I remember a wife speaking casually to her deployed husband on her cell phone, her kids crawling over her, as she packed her house to move on her own. I remember a newly deployed female pilot looking for a new home for her dog.
I remember warnings about domestic violence and suicide rising for returning troops. I remember the excitement and pride of returning troops showing me pictures of work they had done to help rebuild Iraq.
I remember a war weary America’s cynicism glossing over the complexities. I remember how easily the press ignored two wars and how eager we were to forget.
I remember a friend cleaning her house daily because she didn’t know when her Special Forces husband would return due to the high security of his missions.
I remember the frustration over the efforts to train the Iraqis to protect themselves and the uncomfortable shift of power as we moved into advise and assist mode. I remember being told that in Afghanistan, a troop with a unit that is not patrolling is frustrated with not being able to protect himself due to the new rules of engagement.
I remember the proud faces of new recruits mastering their skills in hot desert like conditions. I remember the beautiful and smart female MP who kicked serious ass. I remember a young mother joining the military so she could get a good education and take care of her son.
I remember MREs and Humvees. Endless heat. The airless back of a cargo truck, tarps pulled down. I don’t know how they do it.

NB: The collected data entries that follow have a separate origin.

(** * NDFileNetCDF: writing NDArrays to netCDF files

    A shallow embedding of [ADApp/pluginSrc/NDFileNetCDF.cpp]
    ([openFile], [writeFile], [readFile], [closeFile] and the
    constructor) and the properties of the file layout it produces.

    The netCDF library is an external collaborator.  Every call the
    plugin makes is recorded, together with the library's reply, in a
    trace; the reply itself comes from a parameter of the development, so
    every theorem holds for any behaviour of the library (any call may
    fail, any identifier may be handed back). *)

From stdpp Require Import base list strings pretty relations.
From Stdlib Require Import ZArith Lia.

Open Scope Z_scope.

(** ** Data model *)

(** [asynStatus] (asynDriver.h): the two values the plugin returns. *)
Inductive asynStatus : Type := asynSuccess | asynError.

(** [NDDataType_t]: element type of the frame's data buffer. *)
Inductive NDDataType_t : Type :=
| NDInt8 | NDUInt8 | NDInt16 | NDUInt16 | NDInt32 | NDUInt32
| NDFloat32 | NDFloat64.

(** [NDAttrDataType_t]: type of an attribute value. *)
Inductive NDAttrDataType_t : Type :=
| NDAttrInt8 | NDAttrUInt8 | NDAttrInt16 | NDAttrUInt16
| NDAttrInt32 | NDAttrUInt32 | NDAttrFloat32 | NDAttrFloat64
| NDAttrString | NDAttrUndefined.

(** [nc_type] (netcdf.h): external storage types. *)
Inductive nc_type : Type :=
| NC_NAT | NC_BYTE | NC_CHAR | NC_SHORT | NC_INT | NC_FLOAT | NC_DOUBLE.

Global Instance NDAttrDataType_eq_dec : EqDecision NDAttrDataType_t.
Proof. solve_decision. Defined.
Global Instance nc_type_eq_dec : EqDecision nc_type.
Proof. solve_decision. Defined.
Global Instance asynStatus_eq_dec : EqDecision asynStatus.
Proof. solve_decision. Defined.

(** Floating-point values are only ever handed to the library through a
    pointer; they are carried as their IEEE-754 bit pattern. *)
Definition epicsFloat32 : Type := Z.
Definition epicsFloat64 : Type := Z.

(** Modelled from the spec: NDArray.h is not part of the sources.  A
    dimension descriptor is [{size, offset, binning, reverse}]. *)
Record NDDimension_t : Type := mkDim {
  dim_size : Z;
  dim_offset : Z;
  dim_binning : Z;
  dim_reverse : Z
}.

(** The value of an attribute: the [NDAttrValue] union together with the
    string payload, tagged by the attribute's data type. *)
Inductive NDAttrValue : Type :=
| AttrInt8 (i8 : Z) | AttrUInt8 (ui8 : Z)
| AttrInt16 (i16 : Z) | AttrUInt16 (ui16 : Z)
| AttrInt32 (i32 : Z) | AttrUInt32 (ui32 : Z)
| AttrFloat32 (f32 : epicsFloat32) | AttrFloat64 (f64 : epicsFloat64)
| AttrString (pString : string)
| AttrUndefined.

(** Modelled from the spec: the NDAttribute class is not part of the
    sources.  An attribute is a named, described, typed scalar value. *)
Record NDAttribute : Type := mkAttr {
  pName : string;
  pDescription : string;
  pValue : NDAttrValue
}.
(** The text [to_csv] writes for a cell; NaN, as a missing cell or as a
    float, is written as the empty field. *)
Definition to_text (v : value) : string :=
  match v with
  | VStr s => s
  | VNum x => let t := repr x in if String.eqb t "nan" then "" else t
  | VBool b => if b then "True" else "False"
  | VNaN => ""
  end.

(** The file a frame is written as: the column names, then one line of
    field texts per row (no index column). *)
Definition render (df : DataFrame) : csv_file :=
  {| header := columns df; lines := map (map to_text) (rows df) |}.

(** [df.to_csv('internet_info.csv', index=False)]: the file is replaced. *)
Definition to_csv (df : DataFrame) : io unit :=
  fun _ => (Ok tt, Some (render df)).

Definition column_texts (j : nat) (ls : list (list string)) : list string :=
  map (fun l => nth j l "") ls.

(** What [read_csv] makes of a column: float64, bool, or object. *)
Inductive column_type := Numeric | Boolean | Text.

(** A column is numeric when every field that is not missing reads as a
    number; failing that, boolean when every such field is a boolean word;
    failing that, it keeps its texts. *)
Definition infer_type (ts : list string) : column_type :=
  if forallb (fun t => is_na t || match parse_float t with Some _ => true | None => false end) ts
  then Numeric
  else if forallb (fun t => is_na t || match parse_bool t with Some _ => true | None => false end) ts
       then Boolean
       else Text.

Definition read_cell (ty : column_type) (t : string) : value :=
  if is_na t then VNaN
  else match ty with
       | Numeric => match parse_float t with Some x => VNum x | None => VStr t end
       | Boolean => match parse_bool t with Some b => VBool b | None => VStr t end
       | Text => VStr t
       end.

Definition read_line (ncols : nat) (ls : list (list string)) (l : list string) : list value :=
  map (fun j => read_cell (infer_type (column_texts j ls)) (nth j l ""))
      (seq 0 ncols).

Definition parse_table (f : csv_file) : DataFrame :=
  {| columns := header f;
     rows := map (read_line (length (header f)) (lines f)) (lines f) |}.

(** [pd.read_csv('internet_info.csv')] *)
Definition read_csv : io DataFrame :=
  fun fs =>
    match fs with
    | None => (Raise FileNotFoundError, fs)
    | Some f =>
        match header f with
        | [] => (Raise EmptyDataError, fs)
        | _ => (Ok (parse_table f), fs)
        end
    end.

Definition fieldnames : list string :=
  [ "Timestamp"; "IP Address"; "ISP"; "City"; "Region"; "Country";
    "Latitude"; "Longitude"; "Network Type"; "Download Speed (Mbps)";
    "Upload Speed (Mbps)"; "Ping (ms)" ].

Definition save_to_csv (details : dict) : io unit :=
  df <- try_except_io
          (df <- read_csv ;;
           let new_row := pd_DataFrame [details] None in
           ret (pd_concat df new_row))
          is_FileNotFoundError
          (ret (pd_DataFrame [details] (Some fieldnames))) ;;
  to_csv df.

Definition load_data : io DataFrame :=
  try_except_io read_csv is_FileNotFoundError
    (ret (pd_DataFrame []
            (Some [ "Timestamp"; "IP Address"; "ISP"; "City"; "Region"; "Country";
                    "Latitude"; "Longitude"; "Network Type"; "Download Speed (Mbps)";
                    "Upload Speed (Mbps)"; "Ping (ms)" ]))).

(** ** The cycle *)

(** [html.P(f"{label}: {details[label]}")], kept as its text. *)
Definition html_P (details : dict) (label : string) : result string :=
  v <- getitem details label ;;
  Ok (label +:+ ": " +:+ str v).

Fixpoint map_result {A B} (f : A -> result B) (l : list A) : result (list B) :=
  match l with
  | [] => Ok []
  | a :: l' => b <- f a ;; bs <- map_result f l' ;; Ok (b :: bs)
  end.

(** The column of a frame under a given name. *)
Definition column (df : DataFrame) (c : string) : result (list value) :=
  match index_of c (columns df) with
  | Some j => Ok (map (fun r => nth j r VNaN) (rows df))
  | None => Raise (OtherError "ValueError")
  end.

(** What [px.line(df, x=..., y=[...])] draws: the x column and one series
    per y column, in row order. *)
Record figure := {
  fig_x : list value;
  fig_y : list (string * list value)
}.

Definition px_line (df : DataFrame) (x : string) (y : list string) : result figure :=
  xs <- column df x ;;
  ys <- map_result (fun c => vs <- column df c ;; Ok (c, vs)) y ;;
  Ok {| fig_x := xs; fig_y := ys |}.

Definition update_dashboard (w : world) : io (list string * figure) :=
  details <- lift (get_internet_details w) ;;
  _ <- save_to_csv details ;;
  df <- load_data ;;
  details_display <- lift (map_result (html_P details) fieldnames) ;;
  speed_fig <- lift (px_line df "Timestamp"
                       [ "Download Speed (Mbps)"; "Upload Speed (Mbps)"; "Ping (ms)" ]) ;;
  ret (details_display, speed_fig).

(** ** Notions used to state the properties *)

(** The numeric reading of a cell: a number, or a text that reads as one. *)
Definition as_num (v : value) : option float :=
  match v with
  | VNum x => Some x
  | VStr s => parse_float s
  | VBool _ => None
  | VNaN => None
  end.

(** Equality of field values, a number and a text that reads as that
    number counting as equal. *)
Definition veq (v w : value) : Prop :=
  match as_num v, as_num w with
  | Some a, Some b => a = b
  | None, None => v = w
  | _, _ => False
  end.

Definition row_eq (r1 r2 : list value) : Prop := Forall2 veq r1 r2.
Definition rows_eq (t1 t2 : list (list value)) : Prop := Forall2 row_eq t1 t2.

(** Every row has one cell per column. *)
Definition rectangular (df : DataFrame) : Prop :=
  Forall (fun r => length r = length (columns df)) (rows df).






(** The stores the program itself leaves behind: no file, or a file under
    the canonical header. *)
Definition canonical_store (fs : filesystem) : Prop :=
  match fs with
  | None => True
  | Some f => header f = fieldnames
  end.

I remember watching in awe as the troops stormed a village, being tested on the impossible task of only shooting the bad guys — burning sand, deafening gunfire, threatening movement from every direction, heaving sand piles that turn into hiding shooters, too fast. I remember a Black Helicopter landing, gritty dust whirling under it and a big, strong soldier passing out on a sand mound from the weight of his pack and the heat. I remember hefting a machine gun up to my shoulder to see what it felt like.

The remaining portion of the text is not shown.